На сей раз допрос взял на себя сам начальник районного угро. Пятидесятилетний предпенсионник, как и многие из тех, кто начал с простых оперов, карьеры так и не сделал и дослуживал свой срок в сельском районе в окружении двадцатилетних пацанов, неуважительно именовавших его меж собой дедком.
Как раз когда Мороз подходил к кабинету, один из парней, воровато зыркнув через плечо, шагнул и быстро склонился над девушками – очевидно, подругами жертвы насилия.
– Если вы, шалавы, только попробуете вякнуть… – расслышал Виталий. Блондинка съежилась. Но далее произошло неожиданное. Вторая, укрытая за ней, подскочила и влепила удальцу увесистую оплеуху, от которой того повело в сторону.

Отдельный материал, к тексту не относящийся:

(* ===== verification/ConfigYaml.v ===== *)
(** * config/config.go: the strict sections of the configuration file

    Five raw structs have an [UnmarshalYAML] method that refuses keys it does not
    know before it decodes the rest. The YAML library is class [YamlLib]: it
    finds the node of each section, calls these methods on it, and decodes a node
    into a struct without methods ([Decode] into [plain]). *)
From S2P Require Import Prelude GoLib GoTime Record Redact Config ConfigFacts.

Open Scope string_scope.
Open Scope go_scope.

(** ** yaml.Node *)

Inductive Kind := DocumentNode | SequenceNode | MappingNode | ScalarNode | AliasNode.

#[export] Instance Kind_eq_dec : EqDecision Kind.
Proof. solve_decision. Defined.

Inductive Node := mkNode (kind : Kind) (value : string) (content : list Node).

Definition nd_Kind (n : Node) : Kind := let 'mkNode k _ _ := n in k.
Definition nd_Value (n : Node) : string := let 'mkNode _ v _ := n in v.
Definition nd_Content (n : Node) : list Node := let 'mkNode _ _ c := n in c.

Inductive YamlError := UnknownKey (section key : string) | DecodeError.

(** ** The UnmarshalYAML methods *)

(** [for i := 0; i < len(value.Content)-1; i += 2]: the keys of the pairs. *)
Fixpoint pair_keys (content : list Node) : list string :=
  match content with
  | key :: _ :: rest => nd_Value key :: pair_keys rest
  | _ => []
  end.

(** The first key outside the table. *)
Definition unknown_key (validKeys : list string) (value : Node) : option string :=
  if decide (nd_Kind value = MappingNode)
  then List.find (fun key => negb (bool_decide (key ∈ validKeys))) (pair_keys (nd_Content value))
  else None.

Definition validSinksRetentionKeys : list string := ["max_age"; "max_count"; "interval"].
Definition validTimeoutsKeys : list string := ["read_header"; "read"; "write"; "idle"].
Definition validAdminKeys : list string := ["bind"; "token"; "insecure_listen"; "session_ttl"; "session_secure"].
Definition validRedactionKeys : list string := ["headers"; "query_params"; "json_paths"; "regex"; "cookies"].
Definition validInspectKeys : list string := ["query_timeout"].

(** The methods the library calls on the node of a section. *)
Record Hooks := mkHooks {
  hk_Retention : Node -> result YamlError rawSinksRetentionConfig;
  hk_Timeouts : Node -> result YamlError rawTimeoutsConfig;
  hk_Admin : Node -> result YamlError rawAdminConfig;
  hk_Redaction : Node -> result YamlError RedactionConfig;
  hk_Inspect : Node -> result YamlError rawInspectConfig
}.

Class YamlLib := {
  (** [value.Decode] into the struct without methods *)
  plain_Retention : Node -> option rawSinksRetentionConfig;
  plain_Timeouts : Node -> option rawTimeoutsConfig;
  plain_Admin : Node -> option rawAdminConfig;
  plain_Redaction : Node -> option RedactionConfig;
  plain_Inspect : Node -> option rawInspectConfig;
  (** the node under a path of keys, if the document has a value there *)
  yaml_Section : string -> list string -> option Node;
  (** [yaml.Unmarshal] into a raw configuration with these methods *)
  yaml_UnmarshalWith : Hooks -> string -> result YamlError rawConfig
}.

Section Unmarshal.
Context `{YamlLib}.

Definition decode_plain {A} (plain : Node -> option A) (value : Node) : result YamlError A :=
  match plain value with Some r => Ok r | None => Err DecodeError end.

Definition strict {A} (section : string) (validKeys : list string) (plain : Node -> option A) (value : Node)
  : result YamlError A :=
  match unknown_key validKeys value with
  | Some key => Err (UnknownKey section key)
  | None => decode_plain plain value
  end.

Definition Retention_UnmarshalYAML : Node -> result YamlError rawSinksRetentionConfig :=
  strict "sinks.retention" validSinksRetentionKeys plain_Retention.
Definition Timeouts_UnmarshalYAML : Node -> result YamlError rawTimeoutsConfig :=
  strict "timeouts" validTimeoutsKeys plain_Timeouts.
Definition Admin_UnmarshalYAML : Node -> result YamlError rawAdminConfig := strict "admin" validAdminKeys plain_Admin.
Definition Redaction_UnmarshalYAML : Node -> result YamlError RedactionConfig :=
  strict "redaction" validRedactionKeys plain_Redaction.
Definition Inspect_UnmarshalYAML : Node -> result YamlError rawInspectConfig :=
  strict "inspect" validInspectKeys plain_Inspect.

Definition hooks : Hooks :=
  mkHooks Retention_UnmarshalYAML Timeouts_UnmarshalYAML Admin_UnmarshalYAML Redaction_UnmarshalYAML Inspect_UnmarshalYAML.

(** The strict decoder is the decoder [Load] uses. *)
#[export] Instance strict_yaml : YamlDeps := {|
  yaml_Unmarshal data := match yaml_UnmarshalWith hooks data with Ok raw => Some raw | Err _ => None end |}.

End Unmarshal.

(** Where the methods apply, and what a method says about the node there. *)
Definition refuses (h : Hooks) (path : list string) (n : Node) : Prop :=
  match path with
  | ["sinks"; "retention"] => is_ok (hk_Retention h n) = false
  | ["timeouts"] => is_ok (hk_Timeouts h n) = false
  | ["admin"] => is_ok (hk_Admin h n) = false
  | ["redaction"] => is_ok (hk_Redaction h n) = false
  | ["inspect"] => is_ok (hk_Inspect h n) = false
  | _ => False
  end.

(** The documented contract of an [Unmarshaler]: it is called for a present
    value, and its error ends the decoding; a decoded pointer field holds what
    the method returned for the node. *)
Class YamlLaws `{YamlLib} : Prop := {
  yaml_refused : forall h data path n, yaml_Section data path = Some n -> refuses h path n ->
    is_ok (yaml_UnmarshalWith h data) = false;
  yaml_admin : forall h data raw a, yaml_UnmarshalWith h data = Ok raw -> raw_Admin raw = Some a ->
    exists n, yaml_Section data ["admin"] = Some n /\ hk_Admin h n = Ok a;
  yaml_redaction : forall h data raw r, yaml_UnmarshalWith h data = Ok raw -> raw_Redaction raw = Some r ->
    exists n, yaml_Section data ["redaction"] = Some n /\ hk_Redaction h n = Ok r
}.

(** ** Unknown keys *)

(** The sections with a table of keys. *)
Definition valid_keys (path : list string) : option (list string) :=
  match path with
  | ["sinks"; "retention"] => Some validSinksRetentionKeys
  | ["timeouts"] => Some validTimeoutsKeys
  | ["admin"] => Some validAdminKeys
  | ["redaction"] => Some validRedactionKeys
  | ["inspect"] => Some validInspectKeys
  | _ => None
  end.

Lemma unknown_key_None keys n : unknown_key keys n = None <->
  (nd_Kind n = MappingNode -> forall key, key ∈ pair_keys (nd_Content n) -> key ∈ keys).
Proof.
  unfold unknown_key. case_decide as Hk; [|naive_solver]. split.
  - intros Hf _ key Hin. eapply find_none in Hf; [|by apply list_elem_of_In].
    by apply negb_false_iff, bool_decide_eq_true in Hf.
  - intros Hall. destruct (List.find _ _) as [key|] eqn:Hf; [|done]. exfalso.
    apply find_some in Hf as [Hin Hb]. apply negb_true_iff, bool_decide_eq_false in Hb.
    by apply Hb, Hall, list_elem_of_In.
Qed.

Lemma strict_ok {A} section keys (plain : Node -> option A) n r : strict section keys plain n = Ok r <->
  plain n = Some r /\ (nd_Kind n = MappingNode -> forall key, key ∈ pair_keys (nd_Content n) -> key ∈ keys).
Proof.
  unfold strict, decode_plain. rewrite <- unknown_key_None.
  destruct (unknown_key keys n), (plain n); naive_solver.
Qed.

Lemma strict_unknown {A} section keys (plain : Node -> option A) n key :
  nd_Kind n = MappingNode -> key ∈ pair_keys (nd_Content n) -> key ∉ keys -> is_ok (strict section keys plain n) = false.
Proof.
  intros Hk Hin Hn. destruct (strict section keys plain n) eqn:Hs; [|done].
  apply strict_ok in Hs as [_ Hs]. destruct Hn. by apply Hs.
Qed.

(** A misspelt setting is never ignored in the sections that decide on
    retention, timeouts, access, redaction and inspection: a key outside the
    section's table makes the whole configuration fail to load. Conversely, when
    the file decodes, the access and redaction settings are what the library
    decoded from a section with known keys only. *)
Lemma strict_sections `{Unicode} `{YamlLaws} data :
  (forall path keys n key cpus env, valid_keys path = Some keys -> yaml_Section data path = Some n ->
     nd_Kind n = MappingNode -> key ∈ pair_keys (nd_Content n) -> key ∉ keys ->
     Load cpus (Some (Some data)) env = Err ErrParseConfig) /\
  (forall raw, yaml_Unmarshal data = Some raw ->
     (forall a, raw_Admin raw = Some a -> exists n, yaml_Section data ["admin"] = Some n /\ plain_Admin n = Some a /\
        (nd_Kind n = MappingNode -> forall key, key ∈ pair_keys (nd_Content n) -> key ∈ validAdminKeys)) /\
     (forall r, raw_Redaction raw = Some r -> exists n, yaml_Section data ["redaction"] = Some n /\ plain_Redaction n = Some r /\
        (nd_Kind n = MappingNode -> forall key, key ∈ pair_keys (nd_Content n) -> key ∈ validRedactionKeys))).
Proof.
  split.
  - intros path keys n key cpus env Hp Hs Hk Hin Hn.
    assert (Hr : refuses hooks path n).
    { unfold valid_keys in Hp. repeat (case_match; try discriminate Hp); injection Hp as <-; cbn; by eapply strict_unknown. }
    pose proof (yaml_refused hooks data path n Hs Hr) as Hf. unfold Load, load_file. cbn [yaml_Unmarshal strict_yaml].
    by destruct (yaml_UnmarshalWith hooks data).
  - cbn. intros raw Hraw. destruct (yaml_UnmarshalWith hooks data) as [raw'|] eqn:Hu; [|done]. injection Hraw as ->. split.
    + intros a Ha. destruct (yaml_admin _ _ _ _ Hu Ha) as (n & Hn & Hok). apply strict_ok in Hok as [? ?]. by exists n.
    + intros r Hr. destruct (yaml_redaction _ _ _ _ Hu Hr) as (n & Hn & Hok). apply strict_ok in Hok as [? ?]. by exists n.
Qed.

(** ** Witness *)

(** A library whose documents have an [admin] section only: a token under the
    document's text as key. *)
Definition text_node (v : string) : Node := mkNode ScalarNode v [].
Definition admin_section (data : string) : Node := mkNode MappingNode "" [text_node data; text_node "x"].
Definition blank_raw (a : option rawAdminConfig) : rawConfig :=
  mkRawConfig None None None None None None None None None None (mkRawSinks None None None None None None) None a None.

Definition admin_lib : YamlLib := {|
  plain_Retention _ := None;
  plain_Timeouts _ := None;
  plain_Admin n := Some (mkRawAdmin None (Some "x") None None None);
  plain_Redaction _ := None;
  plain_Inspect _ := None;
  yaml_Section data path := match path with ["admin"] => Some (admin_section data) | _ => None end;
  yaml_UnmarshalWith h data :=
    match hk_Admin h (admin_section data) with Ok a => Ok (blank_raw (Some a)) | Err e => Err e end
|}.

Lemma admin_lib_laws : @YamlLaws admin_lib.
Proof.
  split.
  - intros h data path n Hs Hr. cbn in Hs. repeat (case_match; try discriminate Hs). injection Hs as <-.
    cbn in *. by destruct (hk_Admin h (admin_section data)).
  - intros h data raw a Hu Ha. cbn in *. exists (admin_section data). split; [done|].
    destruct (hk_Admin h (admin_section data)); [|done]. by injection Hu as <-; injection Ha as <-.
  - intros h data raw r Hu Hr. cbn in *. destruct (hk_Admin h (admin_section data)); [|done]. by injection Hu as <-.
Qed.

Lemma strict_sections_witness :
  @Load ascii_unicode (@strict_yaml admin_lib) 4 (Some (Some "tokn")) (fun _ => "") = Err ErrParseConfig /\
  is_ok (@Load ascii_unicode (@strict_yaml admin_lib) 4 (Some (Some "token")) (fun _ => "")) = true.
Proof.
  split; [|by vm_compute].
  refine (proj1 (@strict_sections ascii_unicode admin_lib admin_lib_laws "tokn") ["admin"] validAdminKeys
    (admin_section "tokn") "tokn" 4%Z (fun _ => "") eq_refl eq_refl eq_refl _ _); [left|].
  apply (bool_decide_unpack _). by vm_compute.
Defined.
(** [ReplaceAll] of one byte. *)
Lemma ReplaceAll_quote s :
  ReplaceAll s (String dquote "") (String backslash (String dquote "")) = escape_quotes s.
Proof.
  unfold ReplaceAll. induction s as [|c s IH]; [done|].
  cbn [replace_all_from escape_quotes HasPrefix]. rewrite (Ascii.eqb_sym dquote).
  destruct (Ascii.eqb_spec c dquote) as [->|]; cbn [andb]; [|by rewrite IH].
  change (String.length (String dquote "") - 1) with 0. by rewrite IH.
Qed.

(** ** Parsed terms *)

Section Chips.
Context `{CaseTables}.

(** What holds of every term of a parsed query. *)
Definition sound_term (t : Term) : Prop :=
  wf_term t /\ sound_value (t_Value t) (t_Wildcard t) (t_QuotedLiteral t) /\
  (t_Field t = FieldFree -> t_QuotedLiteral t = false ->
   ContainsByte (t_Value t) ":" = false /\
   (t_Negated t = false -> t_Wildcard t <> WildcardSubstring -> HasPrefix (t_Value t) "-" = false)) /\
  (t_Field t = FieldHeader -> exists name, t_HeaderName t = CanonicalMIMEHeaderKey name).

Lemma ToLower_quote s : ContainsByte (ToLower s) dquote = ContainsByte s dquote.
Proof.
  unfold ToLower. destruct (is_ascii s); [|apply lower_quote].
  induction s as [|c s IH]; [done|]. cbn [str_map]. rewrite !ContainsByte_cons, IH. f_equal.
  apply Bool.eqb_prop. revert c.
  apply (byte_ind (fun c => Bool.eqb (Ascii.eqb dquote (lower_byte c)) (Ascii.eqb dquote c))). by vm_compute.
Qed.

Lemma knownFields_key key f : knownFields (ToLower key) = Some f -> ContainsByte key dquote = false.
Proof.
  intros [Hin He%String.eqb_eq]%List.find_some. rewrite <- ToLower_quote, <- He.
  by apply list_elem_of_In, list_elem_of_lookup in Hin as [i Hi]; do 10 (destruct i as [|i]; [by invc Hi|]).
Qed.
(** A page printed and parsed is the page, up to text that is not UTF-8. *)
Lemma page_read rows next v : Forall sized_row rows -> (forall c, next = Some c -> ValidString c = true) ->
  rootsResponse rows next = Some v -> json_ints v = true /\ read_page (json_clean v) = Some (clean_row <$> rows, next).
Proof.
  intros Hrows Hnext Hv. destruct (rows_json_clean rows Hrows) as (vs & Hvs & Hok & Hread).
  unfold rootsResponse in Hv. rewrite Hvs in Hv. injection Hv as <-. split.
  - cbn [json_ints forallb fst snd]. rewrite Hok. by destruct next.
  - unfold read_page. cbn [json_clean map fst snd]. clean_keys. cbn -[ToValidUTF8]. rewrite Hread. destruct next as [c|]; [|done].
    cbn -[ToValidUTF8]. by rewrite ToValidUTF8_valid by auto.
Qed.

End Rows.

(** ** Paging *)

Section Paging.
Context `{WireTime} `{Unicode} `{MapRange} `{Printable}.

Lemma client_follows rs rd rows q nils cause :
  one_store rs q rd -> (forall c, Serves rd (set_cursor q c) rows) -> linkable rows -> Forall sized_row rows ->
  (IsUnindexedScan (iq_Query q) = true -> requiresNarrowing q = true) ->
  forall fuel vals cur, parseInspectQuery vals = (set_cursor q cur, []) ->
  client_walk rs nils cause fuel vals = Some (clean_row <$> walk (page_of rows (Z.to_nat (iq_Limit q))) fuel cur).
Proof.
  intros Hone Hserve Hlink Hwire Hscan fuel. induction fuel as [|fuel IH]; intros vals cur Hp; [done|].
  destruct (parseInspectQuery_ok _ _ Hp) as (_ & Hlim & Hcur). cbn [set_cursor iq_Limit iq_Cursor] in Hlim, Hcur.
  cbn [client_walk walk]. unfold requestsHandler. rewrite Hp. cbn [set_cursor iq_Query].
  replace (IsUnindexedScan (iq_Query q) && negb (requiresNarrowing _)) with false.
  2: { destruct (IsUnindexedScan (iq_Query q)); [|done]. unfold requiresNarrowing in *. simpl.
       by rewrite (Hscan eq_refl). }
  destruct (gatherRoots_one_store rs (set_cursor q cur) rd rows) as [source Hg]; try done.
  { intros c Hc. by apply Hcur. }
  cbn [set_cursor iq_Limit iq_Cursor] in Hg. fold (set_cursor q cur). rewrite Hg.
  destruct (page_of rows (Z.to_nat (iq_Limit q)) cur) as [page next] eqn:Epage.
  assert (Hpage : Forall sized_row page).
  { unfold page_of in Epage. injection Epage as <- _. apply Forall_take, Forall_forall. intros r Hr.
    apply elem_of_after_cursor in Hr as [Hr _]. rewrite Forall_forall in Hwire. by apply Hwire. }
  unfold inspect_text. cbn [inspect_json].
  destruct (rows_json_clean page Hpage) as (vs & Hvs & _).
  assert (Hv : exists v, rootsResponse page (Encode <$> next) = Some v) by (unfold rootsResponse; rewrite Hvs; by eexists).
  destruct Hv as [v Hv]. rewrite Hv. cbn [mbind option_bind].
  destruct (page_read page (Encode <$> next) v) as [Hok Hread]; [done| |done|].
  { intros c. destruct next; intros [= <-]. apply EncodeToString_valid. }
  rewrite parse_line_clean by done. cbn [mbind option_bind]. rewrite Hread. cbn [mbind option_bind].
  rewrite fmap_app. destruct next as [c|]; [|by rewrite app_nil_r]. change (Encode <$> Some c) with (Some (Encode c)).
  destruct (page_cursor_linkable _ _ _ _ _ Hlink Epage) as [Hct Hcid].
  rewrite (IH _ (Some c)); [done|]. by apply (parseInspectQuery_cursor _ (set_cursor q cur)).
Qed.

(** The whole list, whatever its text. *)
Lemma client_reads_all_clean rs rd rows vals q nils cause fuel :
  parseInspectQuery vals = (q, []) -> iq_Cursor q = None ->
  (IsUnindexedScan (iq_Query q) = true -> requiresNarrowing q = true) ->
  one_store rs q rd -> (forall c, Serves rd (set_cursor q c) rows) -> linkable rows -> Forall sized_row rows ->
  length rows < fuel ->
  client_walk rs nils cause fuel vals = Some (clean_row <$> rows).
Proof.
  intros Hp Hc Hscan Hone Hserve Hlink Hwire Hfuel.
  rewrite (client_follows rs rd rows q nils cause Hone Hserve Hlink Hwire Hscan fuel vals None).
  - destruct (parseInspectQuery_ok _ _ Hp) as (_ & Hl & _). do 2 f_equal. apply walk_all; [apply (Hserve None)|lia|done].
  - rewrite Hp. destruct q. cbn in Hc. by subst.
Qed.

End Paging.

(** C7. Paging through [GET /requests] by its bytes: a client that parses the
    JSON body of each page, keeps the records and sends the [next_cursor] string
    it found back as the [cursor] parameter sees every row of the answering
    store exactly once, in order and field by field as the store has it
    (absent members read as empty), for any admissible query and page size. *)
Theorem client_pages_rows `{WireTime} `{Unicode} `{MapRange} `{Printable} (rs : ReadSources) (rd : Reader) (rows : list RootRow)
    (vals : header) (q : InspectQuery) (nils : Nils) (cause : string) (fuel : nat) :
  parseInspectQuery vals = (q, []) -> iq_Cursor q = None ->
  (IsUnindexedScan (iq_Query q) = true -> requiresNarrowing q = true) ->
  one_store rs q rd -> (forall c, Serves rd (set_cursor q c) rows) -> linkable rows -> Forall wire_row rows ->
  length rows < fuel ->
  client_walk rs nils cause fuel vals = Some rows.
Proof.
  intros Hp Hc Hscan Hone Hserve Hlink [Hsized Hclean]%wire_rows_sized Hfuel.
  rewrite <- Hclean. by apply (client_reads_all_clean rs rd rows vals q).
Qed.

(** ** Details *)

Section Details.
Context `{WireTime} `{Printable}.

– Пшел в стойло, быдло! И вообще – зубы чистить надо, – с демонстративным отвращением она помахала рукой, очищая вкруг себя воздух.
– Да я тебя!.. – стыдясь собственного испуга, парень занес руку для удара, так что отважная девчушка зажмурилась. Но вскинутую руку вместе с туловищем развернуло вокруг оси, и в следующее мгновение от сочного Морозовского пинка под зад он головой вперед влетел в толпу обескураженных приятелей, разметав их по стенам, как кегли.
– А ты молодец, – заходя в кабинет, похвалил Мороз раскрасневшуюся девушку, вскользь заметив, что неправильные черты вспыхнувшего лица смутно ему знакомы.
Тучный начальник угро сидел, оседлав развернутый стул, подле съежившейся субтильной девушки, блеклое, распухшее от слез лицо которой носило явные следы жестоких побоев: вывернутая нижняя губа, покрытая коркой спекшейся крови, заплывший на распухшей правой щеке глаз. Дрожащей рукой она придерживала на плоской груди порванную, лишенную пуговиц блузку.
При виде возникшего Мороза старый оперативник удивленно приподнял бровь, этим же неуловимым движением показав, что рад его видеть.
– Наш куратор из УВД, – успокоил он встревоженную девушку.
– Еле своих разогнал. Лезут как мухи. Совсем девку достали, – пожаловался он Морозу. Предложив ему послушать, вернулся к допросу.
– Значит, ты продолжаешь утверждать, что насильник не успел довести дело до конца и тебя… совершить с тобой половой акт? Так или нет?
– Так, – прошелестело в воздухе.
– Ну, и дура, – внезапно рассердился начальник розыска. – Сейчас отвезем на судмедэкспертизу. И все равно вскроется. Раньше половой жизнью жила?
– У меня жених.
– Да причем тут?!.. Мало ли у кого чего есть? Я русским языком спрашиваю, прежде находилась в интимных отношениях с мужчинами? Ну, мужики у тебя были? Да или нет?… Не слышу!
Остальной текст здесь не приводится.